I have a long running process that sends data to the other machine. But this data is received in chunks (like a set of 100 packets, then delay of minimum 10 seconds).
I started the sending function on a separate thread using
Task.Run(() => { SendPackets(); });
The packets to be sent are queued in a Queue<Packet>
object by some other function.
In SendPackets()
I am using a while loop to retrieve and send (asynchronously) all items available in the queue.
void SendPackets()
{
while(isRunning)
{
while(thePacketQueue.Count > 0)
{
Packet pkt = thePacketQueue.Dequeue();
BeginSend(pkt, callback); // Actual code to send data over asynchronously
}
Task.Delay(1000); // <---- My question lies here
}
}
All the locks are in place!
My question is, when I use Task.Delay
, is it possible then the next cycle may be executed by a thread different from the current one?

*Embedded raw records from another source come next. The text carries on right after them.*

(* ===== verification/Sack.v ===== *)
(** * Sack: queries and sacks ([common/sack])

    A query is a set with filters; a sack owns its items and makes queries
    over them. [fnmatch], [std::regex] and [tolower] belong to the C library
    and the locale: they are the class [Matching]. *)

From S2P Require Import Prelude WeakPtr Sets.
From stdpp Require Import sorting.

(** ** Comparison operators ([query_cmp.hpp]) *)
Module QueryCmp.
Local Open Scope N_scope.

(** [uint32_t], not only the enumerators: the operators below make others. *)
Definition t : Type := N.
Definition or (lhs rhs : t) : t := N.lor lhs rhs.
Definition and (lhs rhs : t) : t := N.land lhs rhs.
(** The subtraction wraps around. *)
Definition minus (lhs rhs : t) : t := (lhs + 2 ^ 32 - rhs) mod 2 ^ 32.

Definition NOT := N.shiftl 1 0.
Definition ICASE := N.shiftl 1 1.
Definition ISNULL := N.shiftl 1 7.
Definition EQ := N.shiftl 1 8.
Definition NEQ := N.lor NOT EQ.
Definition GT := N.shiftl 1 9.
Definition GTE := N.lor GT EQ.
Definition LT := N.shiftl 1 10.
Definition LTE := N.lor LT EQ.
Definition EXACT := EQ.
Definition IEXACT := N.lor ICASE EXACT.
Definition NOT_IEXACT := N.lor NOT IEXACT.
Definition CONTAINS := N.shiftl 1 16.
Definition NOT_CONTAINS := N.lor NOT CONTAINS.
Definition ICONTAINS := N.lor ICASE CONTAINS.
Definition NOT_ICONTAINS := N.lor NOT ICONTAINS.
Definition STARTSWITH := N.shiftl 1 17.
Definition ISTARTSWITH := N.lor ICASE STARTSWITH.
Definition ENDSWITH := N.shiftl 1 18.
Definition IENDSWITH := N.lor ICASE ENDSWITH.
Definition REGEX := N.shiftl 1 19.
Definition IREGEX := N.lor ICASE REGEX.
Definition GLOB := N.shiftl 1 20.
Definition NOT_GLOB := N.lor NOT GLOB.
Definition IGLOB := N.lor ICASE GLOB.
Definition NOT_IGLOB := N.lor NOT IGLOB.

Definition enumerators : list t :=
  [NOT; ICASE; ISNULL; EQ; NEQ; GT; GTE; LT; LTE; IEXACT; NOT_IEXACT; CONTAINS; NOT_CONTAINS; ICONTAINS;
   NOT_ICONTAINS; STARTSWITH; ISTARTSWITH; ENDSWITH; IENDSWITH; REGEX; IREGEX; GLOB; NOT_GLOB; IGLOB; NOT_IGLOB].

Lemma minus_flag cmp flag :
  cmp < 2 ^ 32 -> and cmp flag = flag -> minus cmp flag = N.ldiff cmp flag.
Proof.
  unfold minus, and. intros Hc Hf. assert (Hsub : N.ldiff cmp flag = cmp - flag).
  { rewrite N.sub_nocarry_ldiff; [done|]. rewrite <-Hf. apply N.bits_inj. intros i.
    rewrite N.ldiff_spec, N.land_spec, N.bits_0. by destruct (N.testbit cmp i), (N.testbit flag i). }
  assert (Hle : flag <= cmp).
  { assert (N.ldiff flag cmp = 0) as H by
      (apply N.bits_inj; intros i; rewrite <-Hf, N.ldiff_spec, N.land_spec, N.bits_0;
       by destruct (N.testbit cmp i), (N.testbit flag i)).
    by apply N.ldiff_le in H. }
  rewrite Hsub. replace (cmp + 2 ^ 32 - flag) with ((cmp - flag) + 1 * 2 ^ 32) by lia.
  rewrite N.Div0.mod_add. apply N.mod_small. lia.
Qed.
End QueryCmp.

(** ** Matching ([match_int64.cpp], [match_string.cpp]) *)

Class Matching := {
  FNM_CASEFOLD : N;
  FNM_EXTMATCH : N;
  (** [fnmatch(pattern, string, flags) == 0] on strings without zero bytes. *)
  fnmatch : N -> cstr -> cstr -> bool;
  (** [std::regex(pattern, icase)], [None] when the constructor throws, and
      [std::regex_match] with it. *)
  regex_compile : bool -> cstr -> option (cstr -> bool);
  tolower_char : ascii -> ascii;
}.

Module Matches.
Import QueryCmp.

Inductive error := Unsupported | Standalone | NotImplemented | RegexError.
#[global] Instance error_eq_dec : EqDecision error.
Proof. solve_decision. Defined.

Is there any other approach, where instead of specifying delay for 1 second, I can use something like ManualResetEvent
, and what would be the respective code (I have no idea how to use the ManualResetEvent
etc.
Also, I am new to async/await and TPL, so kindly bear with my ignorance.
TIA.
My question is, when I use Task.Delay, is it possible then the next cycle may be executed by a thread different from the current one?
Not with the code you've got, because that code is buggy. It won't actually delay between cycles at all. It creates a task that will complete in a second, but then ignores that task. Your code should be:
await Task.Delay(1000);
or potentially:
await Task.Delay(1000).ConfigureAwait(false);
With the second piece of code, that can absolutely run each cycle on a different thread. With the first piece of code, it will depend on the synchronization context. If you were running in a synchronization context with thread affinity (e.g. you're calling this from the UI thread of a WPF or WinForms app) then the async method will continue on the same thread after the delay completes. If you're running without a synchronization context, or in a synchronization context that doesn't just use one thread, then again it could run each cycle in a different thread.
As you're starting this code with Task.Run
, you won't have a synchronization context - but it's worth being aware that the same piece of code could behave differently when run in a different way.
As a side note, it's not clear what's adding items to thePacketQueue
, but unless that's a concurrent collection (e.g. ConcurrentQueue
), you may well have a problem there too.